Stored data entries:
────────────────────────────────────────

(** * rljax: replay buffer and algorithm base classes

    A shallow embedding of [rljax/common/buffer.py] (class [ReplayBuffer])
    and of [rljax/algorithm/base.py] (classes [Algorithm],
    [OnPolicyActorCritic], [OffPolicyAlgorithm]), with the properties the
    specification states about them.

    Python integers are [Z] (or [nat] where the code only ever holds a
    count or an index), Python exceptions are the constructors of [exn],
    a method that mutates [self] is a function in the state-and-exception
    monad [M], and numpy arrays are lists of rows tagged with their dtype
    and row shape. *)

From Stdlib Require Import ZArith QArith Lia.
From Stdlib Require Import Floats.SpecFloat.
From stdpp Require Import base option list.

Close Scope Q_scope.
Open Scope nat_scope.

(** ** Python exceptions and the method monad *)

Inductive exn : Set :=
| ValueError
| IndexError
| AttributeError
| AssertionError
| ZeroDivisionError.

Inductive result (A : Type) : Type :=
| Ok (a : A)
| Raise (e : exn).
Arguments Ok {A} a.
Arguments Raise {A} e.

Definition is_Ok {A} (r : result A) : bool :=
  match r with Ok _ => true | Raise _ => false end.

(** A method of an object of type [S]: it returns the object as the call
    left it (also when it raises: Python does not roll back) and either a
    value or the exception raised. *)
Definition M (S A : Type) : Type := S -> S * result A.

Definition ret {S A} (a : A) : M S A := fun s => (s, Ok a).
Definition raise {S A} (e : exn) : M S A := fun s => (s, Raise e).
Definition bind {S A B} (c : M S A) (k : A -> M S B) : M S B :=
  fun s => match c s with
           | (s', Ok a) => k a s'
           | (s', Raise e) => (s', Raise e)
           end.
Definition get {S} : M S S := fun s => (s, Ok s).
Definition modify {S} (f : S -> S) : M S unit := fun s => (f s, Ok tt).
Definition lift {S A} (r : result A) : M S A := fun s => (s, r).

#[global] Instance M_ret {S} : MRet (M S) := fun A => @ret S A.
#[global] Instance M_bind {S} : MBind (M S) := fun A B k c => @bind S A B c k.

(** ** numpy: dtypes, arrays, casts and the random draw *)

Module Numpy.

Inductive dtype : Set := float32 | int64 | int32.

(** An array of shape [(length rows, *row_shape)]: its rows in order. *)
Record ndarray (A : Type) : Type := mk_ndarray {
  arr_dtype : dtype;
  row_shape : list nat;
  rows : list A
}.
Arguments mk_ndarray {A} _ _ _.
Arguments arr_dtype {A} _.
Arguments row_shape {A} _.
Arguments rows {A} _.

Definition shape {A} (a : ndarray A) : list nat :=
  length (rows a) :: row_shape a.

(** [np.empty((n, *sh), dtype)]: storage that is allocated and not
    initialised; [junk i] is whatever row [i] of the fresh memory held. *)
Definition empty {A} (n : nat) (sh : list nat) (d : dtype) (junk : nat -> A)
  : ndarray A :=
  mk_ndarray d sh (junk <$> seq 0 n).
Arguments empty : simpl never.

(** [a[i] = x] for an in-range, non-negative [i]; IndexError beyond. *)
Definition setitem {A} (a : ndarray A) (i : nat) (x : A) : result (ndarray A) :=
  if decide (i < length (rows a))
  then Ok (mk_ndarray (arr_dtype a) (row_shape a) (<[i := x]> (rows a)))
  else Raise IndexError.

(** [a[idxes]] for an integer index array: the rows gathered in the order
    of [idxes], IndexError when one index is out of range. *)
Fixpoint gather {A} (l : list A) (idxes : list nat) : result (list A) :=
  match idxes with
  | [] => Ok []
  | i :: rest =>
      match l !! i with
      | None => Raise IndexError
      | Some x =>
          match gather l rest with
          | Ok xs => Ok (x :: xs)
          | Raise e => Raise e
          end
      end
  end.

Definition getitem {A} (a : ndarray A) (idxes : list nat) : result (ndarray A) :=
  match gather (rows a) idxes with
  | Ok xs => Ok (mk_ndarray (arr_dtype a) (row_shape a) xs)
  | Raise e => Raise e
  end.

(** Python floats are binary64, float32 cells are binary32; storing a
    Python float into a float32 array rounds to nearest even. *)
Definition f64 : Type := spec_float.
Definition f32 : Type := spec_float.

Definition to_float32 (x : f64) : f32 :=
  match x with
  | S754_finite s m e => binary_round 24 128 s m e
  | _ => x
  end.

Definition one32 : f32 := S754_finite false 8388608 (-23).
Definition zero32 : f32 := S754_zero false.

(** jax holds no 64-bit types unless they are switched on, and nothing in
    the sources switches them on: an int64 array put on the device becomes
    an int32 array, every entry wrapped to 32 bits.  [int32_of] is that
    cast on one row. *)
Class Int32Cast (A : Type) : Type := int32_of : A → A.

────────────────────────────────────────

- **Try it**
Restate the line containing "an int32 array, every" and every remaining line of the records word for word. Add nothing.

- **Answer to the problem**
    an int32 array, every entry wrapped to 32 bits.  [int32_of] is that
    cast on one row. *)
Class Int32Cast (A : Type) : Type := int32_of : A → A.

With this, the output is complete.